■ EXERCISE DETAILS: The answer is a stretch of the material below, returned exactly: the line containing "require (forallb bound", the line containing "require (bool_decide (total", and all lines between.

===== EXERCISE DATA =====

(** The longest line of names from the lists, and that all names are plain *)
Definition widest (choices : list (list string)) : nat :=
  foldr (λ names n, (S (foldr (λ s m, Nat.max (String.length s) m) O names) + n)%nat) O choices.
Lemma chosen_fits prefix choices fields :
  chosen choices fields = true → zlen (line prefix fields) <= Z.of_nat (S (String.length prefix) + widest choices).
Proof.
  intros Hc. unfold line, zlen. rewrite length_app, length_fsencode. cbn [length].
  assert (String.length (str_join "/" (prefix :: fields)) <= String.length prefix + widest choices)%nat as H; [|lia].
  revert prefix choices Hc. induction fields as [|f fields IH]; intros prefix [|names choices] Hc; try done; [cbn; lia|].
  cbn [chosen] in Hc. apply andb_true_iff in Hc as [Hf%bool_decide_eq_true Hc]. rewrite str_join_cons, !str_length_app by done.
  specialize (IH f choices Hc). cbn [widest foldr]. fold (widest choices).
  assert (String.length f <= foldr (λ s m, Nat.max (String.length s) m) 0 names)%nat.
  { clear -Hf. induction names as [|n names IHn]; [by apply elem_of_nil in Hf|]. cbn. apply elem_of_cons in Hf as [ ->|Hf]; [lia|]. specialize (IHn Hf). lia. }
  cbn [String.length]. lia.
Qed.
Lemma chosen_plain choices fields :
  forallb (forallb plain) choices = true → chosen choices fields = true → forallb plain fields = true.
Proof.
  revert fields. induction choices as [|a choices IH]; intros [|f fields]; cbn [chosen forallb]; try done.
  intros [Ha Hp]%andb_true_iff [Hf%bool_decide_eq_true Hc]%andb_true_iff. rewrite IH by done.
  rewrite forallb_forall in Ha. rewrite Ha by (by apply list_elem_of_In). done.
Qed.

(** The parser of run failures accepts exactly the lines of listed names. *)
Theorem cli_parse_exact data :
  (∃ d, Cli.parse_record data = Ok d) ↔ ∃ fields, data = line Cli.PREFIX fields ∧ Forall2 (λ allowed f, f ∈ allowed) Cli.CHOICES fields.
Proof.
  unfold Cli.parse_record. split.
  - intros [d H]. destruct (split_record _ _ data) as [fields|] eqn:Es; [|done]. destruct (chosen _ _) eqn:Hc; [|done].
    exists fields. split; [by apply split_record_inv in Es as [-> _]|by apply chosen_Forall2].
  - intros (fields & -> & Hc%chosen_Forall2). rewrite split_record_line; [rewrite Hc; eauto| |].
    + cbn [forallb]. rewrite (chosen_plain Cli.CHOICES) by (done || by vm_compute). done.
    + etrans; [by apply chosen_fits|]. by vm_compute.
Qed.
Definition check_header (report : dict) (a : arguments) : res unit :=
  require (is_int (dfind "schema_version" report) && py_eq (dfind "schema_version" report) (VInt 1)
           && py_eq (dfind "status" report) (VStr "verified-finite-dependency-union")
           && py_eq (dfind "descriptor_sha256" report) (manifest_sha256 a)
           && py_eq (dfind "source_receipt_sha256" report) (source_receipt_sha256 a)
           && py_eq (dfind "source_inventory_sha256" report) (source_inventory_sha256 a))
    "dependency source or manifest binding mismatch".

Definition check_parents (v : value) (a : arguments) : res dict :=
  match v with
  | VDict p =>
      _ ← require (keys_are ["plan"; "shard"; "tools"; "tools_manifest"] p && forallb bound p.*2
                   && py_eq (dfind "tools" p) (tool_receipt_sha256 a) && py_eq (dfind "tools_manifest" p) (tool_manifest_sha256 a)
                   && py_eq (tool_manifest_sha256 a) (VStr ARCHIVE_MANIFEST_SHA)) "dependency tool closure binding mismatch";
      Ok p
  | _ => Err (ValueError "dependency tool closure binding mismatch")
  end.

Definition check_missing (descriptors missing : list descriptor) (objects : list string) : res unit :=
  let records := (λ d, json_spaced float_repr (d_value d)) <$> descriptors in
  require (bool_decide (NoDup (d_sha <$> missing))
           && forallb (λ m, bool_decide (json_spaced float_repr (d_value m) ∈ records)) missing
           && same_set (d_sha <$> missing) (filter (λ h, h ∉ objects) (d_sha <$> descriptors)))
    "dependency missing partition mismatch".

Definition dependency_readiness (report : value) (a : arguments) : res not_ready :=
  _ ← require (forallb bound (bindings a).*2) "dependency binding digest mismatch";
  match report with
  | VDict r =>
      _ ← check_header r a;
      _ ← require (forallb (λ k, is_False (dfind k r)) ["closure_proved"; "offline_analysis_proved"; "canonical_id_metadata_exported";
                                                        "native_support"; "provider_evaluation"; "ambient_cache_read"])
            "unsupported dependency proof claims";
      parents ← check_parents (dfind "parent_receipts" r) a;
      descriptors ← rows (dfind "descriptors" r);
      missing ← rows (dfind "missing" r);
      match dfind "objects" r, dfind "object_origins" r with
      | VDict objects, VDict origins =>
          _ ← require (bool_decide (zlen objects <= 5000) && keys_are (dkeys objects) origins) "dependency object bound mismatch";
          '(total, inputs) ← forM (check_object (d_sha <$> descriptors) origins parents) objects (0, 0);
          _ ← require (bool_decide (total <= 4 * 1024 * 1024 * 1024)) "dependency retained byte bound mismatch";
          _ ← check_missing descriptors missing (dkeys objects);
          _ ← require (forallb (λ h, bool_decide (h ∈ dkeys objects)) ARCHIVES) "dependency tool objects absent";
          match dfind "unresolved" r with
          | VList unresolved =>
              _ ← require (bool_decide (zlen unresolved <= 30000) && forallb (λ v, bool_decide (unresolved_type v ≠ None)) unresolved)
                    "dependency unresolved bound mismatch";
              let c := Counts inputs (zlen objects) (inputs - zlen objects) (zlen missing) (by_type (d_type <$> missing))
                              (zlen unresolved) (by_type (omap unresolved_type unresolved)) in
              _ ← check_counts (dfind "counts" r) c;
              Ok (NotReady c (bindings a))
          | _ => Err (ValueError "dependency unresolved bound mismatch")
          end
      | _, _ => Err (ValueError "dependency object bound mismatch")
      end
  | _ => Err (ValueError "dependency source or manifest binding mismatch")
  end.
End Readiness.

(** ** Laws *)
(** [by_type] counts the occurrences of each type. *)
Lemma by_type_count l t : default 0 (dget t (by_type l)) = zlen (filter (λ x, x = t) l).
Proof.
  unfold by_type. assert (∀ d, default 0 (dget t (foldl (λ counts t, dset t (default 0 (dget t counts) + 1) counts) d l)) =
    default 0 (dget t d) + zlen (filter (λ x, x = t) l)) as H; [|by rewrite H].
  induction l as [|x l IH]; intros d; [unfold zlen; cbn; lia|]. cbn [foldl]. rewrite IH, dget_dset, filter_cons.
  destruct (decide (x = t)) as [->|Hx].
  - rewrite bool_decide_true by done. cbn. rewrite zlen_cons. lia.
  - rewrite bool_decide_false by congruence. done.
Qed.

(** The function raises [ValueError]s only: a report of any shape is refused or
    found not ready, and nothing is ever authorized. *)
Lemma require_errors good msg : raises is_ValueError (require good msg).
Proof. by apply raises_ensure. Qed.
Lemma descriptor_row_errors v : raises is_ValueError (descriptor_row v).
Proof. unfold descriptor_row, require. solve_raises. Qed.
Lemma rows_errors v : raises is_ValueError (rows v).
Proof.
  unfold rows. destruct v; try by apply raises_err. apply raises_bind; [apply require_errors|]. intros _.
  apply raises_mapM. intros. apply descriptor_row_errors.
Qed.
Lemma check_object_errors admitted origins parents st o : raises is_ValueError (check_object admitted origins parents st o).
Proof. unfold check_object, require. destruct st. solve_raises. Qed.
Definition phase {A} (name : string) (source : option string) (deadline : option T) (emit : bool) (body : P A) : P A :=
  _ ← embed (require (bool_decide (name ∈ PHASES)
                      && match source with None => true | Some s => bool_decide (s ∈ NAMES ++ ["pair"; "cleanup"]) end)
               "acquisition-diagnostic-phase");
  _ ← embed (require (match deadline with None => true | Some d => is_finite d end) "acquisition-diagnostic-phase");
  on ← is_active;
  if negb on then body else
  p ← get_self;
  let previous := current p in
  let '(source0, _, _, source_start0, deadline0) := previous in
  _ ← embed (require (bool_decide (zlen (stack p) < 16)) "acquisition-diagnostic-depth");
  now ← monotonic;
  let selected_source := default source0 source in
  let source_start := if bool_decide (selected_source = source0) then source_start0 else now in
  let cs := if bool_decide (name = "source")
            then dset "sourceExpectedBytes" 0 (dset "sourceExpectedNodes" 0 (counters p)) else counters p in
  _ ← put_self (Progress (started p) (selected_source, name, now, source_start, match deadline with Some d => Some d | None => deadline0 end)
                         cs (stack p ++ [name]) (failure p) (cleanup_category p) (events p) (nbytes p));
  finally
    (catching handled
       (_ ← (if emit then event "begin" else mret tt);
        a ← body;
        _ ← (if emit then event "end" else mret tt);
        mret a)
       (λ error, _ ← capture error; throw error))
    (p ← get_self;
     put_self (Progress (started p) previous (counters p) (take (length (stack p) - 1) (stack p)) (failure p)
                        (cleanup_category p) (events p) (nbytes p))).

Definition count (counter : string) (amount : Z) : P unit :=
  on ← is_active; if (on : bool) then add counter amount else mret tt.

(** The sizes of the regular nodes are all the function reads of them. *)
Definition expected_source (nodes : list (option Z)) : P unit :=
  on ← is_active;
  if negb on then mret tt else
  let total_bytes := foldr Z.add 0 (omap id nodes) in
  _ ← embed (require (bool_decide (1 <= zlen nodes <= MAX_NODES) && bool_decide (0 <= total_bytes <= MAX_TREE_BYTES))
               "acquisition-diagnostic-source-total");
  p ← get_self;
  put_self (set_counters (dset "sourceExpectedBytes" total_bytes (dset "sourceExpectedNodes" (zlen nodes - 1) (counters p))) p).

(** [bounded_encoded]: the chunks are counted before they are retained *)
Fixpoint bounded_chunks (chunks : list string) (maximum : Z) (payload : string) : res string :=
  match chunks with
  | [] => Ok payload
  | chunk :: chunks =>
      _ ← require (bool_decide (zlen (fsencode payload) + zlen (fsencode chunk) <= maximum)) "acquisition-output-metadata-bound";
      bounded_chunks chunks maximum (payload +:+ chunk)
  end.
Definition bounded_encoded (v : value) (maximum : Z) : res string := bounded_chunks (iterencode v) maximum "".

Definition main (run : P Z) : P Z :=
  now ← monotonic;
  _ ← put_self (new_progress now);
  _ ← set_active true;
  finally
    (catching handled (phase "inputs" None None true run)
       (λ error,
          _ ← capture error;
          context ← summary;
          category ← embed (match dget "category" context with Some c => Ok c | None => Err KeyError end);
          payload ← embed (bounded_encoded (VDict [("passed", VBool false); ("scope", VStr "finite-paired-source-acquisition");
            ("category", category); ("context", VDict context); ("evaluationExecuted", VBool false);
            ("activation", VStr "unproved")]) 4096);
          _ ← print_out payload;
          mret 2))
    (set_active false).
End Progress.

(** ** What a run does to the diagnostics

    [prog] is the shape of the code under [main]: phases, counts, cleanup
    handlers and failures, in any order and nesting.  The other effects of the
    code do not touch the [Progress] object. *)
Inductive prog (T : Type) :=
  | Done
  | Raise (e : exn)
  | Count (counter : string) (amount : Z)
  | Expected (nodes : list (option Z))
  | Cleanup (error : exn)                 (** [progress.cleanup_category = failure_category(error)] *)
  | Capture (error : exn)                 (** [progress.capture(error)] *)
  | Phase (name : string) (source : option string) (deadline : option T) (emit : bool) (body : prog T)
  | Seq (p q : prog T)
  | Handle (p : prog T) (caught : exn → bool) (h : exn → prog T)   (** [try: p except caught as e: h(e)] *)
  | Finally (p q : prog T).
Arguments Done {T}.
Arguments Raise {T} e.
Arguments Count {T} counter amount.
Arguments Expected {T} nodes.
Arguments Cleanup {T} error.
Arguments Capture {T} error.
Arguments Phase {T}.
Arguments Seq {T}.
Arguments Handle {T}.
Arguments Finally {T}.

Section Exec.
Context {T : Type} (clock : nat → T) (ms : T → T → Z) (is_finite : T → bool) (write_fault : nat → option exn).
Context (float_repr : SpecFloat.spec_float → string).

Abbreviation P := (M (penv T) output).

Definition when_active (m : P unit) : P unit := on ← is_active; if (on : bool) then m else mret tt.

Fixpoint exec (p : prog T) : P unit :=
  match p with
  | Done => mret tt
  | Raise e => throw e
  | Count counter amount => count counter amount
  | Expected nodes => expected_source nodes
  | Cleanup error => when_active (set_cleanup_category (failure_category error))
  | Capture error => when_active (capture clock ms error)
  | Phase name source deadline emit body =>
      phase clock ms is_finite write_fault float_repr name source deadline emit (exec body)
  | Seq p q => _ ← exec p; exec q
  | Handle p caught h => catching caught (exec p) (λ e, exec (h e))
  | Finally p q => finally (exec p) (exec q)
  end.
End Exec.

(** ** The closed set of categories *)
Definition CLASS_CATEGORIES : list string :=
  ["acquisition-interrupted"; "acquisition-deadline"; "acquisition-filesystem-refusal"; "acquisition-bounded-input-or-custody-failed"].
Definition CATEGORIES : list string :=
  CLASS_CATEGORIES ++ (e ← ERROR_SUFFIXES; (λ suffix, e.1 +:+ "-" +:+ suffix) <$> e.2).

=====

■ RESPONSE AREA:
  _ ← require (forallb bound (bindings a).*2) "dependency binding digest mismatch";
  match report with
  | VDict r =>
      _ ← check_header r a;
      _ ← require (forallb (λ k, is_False (dfind k r)) ["closure_proved"; "offline_analysis_proved"; "canonical_id_metadata_exported";
                                                        "native_support"; "provider_evaluation"; "ambient_cache_read"])
            "unsupported dependency proof claims";
      parents ← check_parents (dfind "parent_receipts" r) a;
      descriptors ← rows (dfind "descriptors" r);
      missing ← rows (dfind "missing" r);
      match dfind "objects" r, dfind "object_origins" r with
      | VDict objects, VDict origins =>
          _ ← require (bool_decide (zlen objects <= 5000) && keys_are (dkeys objects) origins) "dependency object bound mismatch";
          '(total, inputs) ← forM (check_object (d_sha <$> descriptors) origins parents) objects (0, 0);
          _ ← require (bool_decide (total <= 4 * 1024 * 1024 * 1024)) "dependency retained byte bound mismatch";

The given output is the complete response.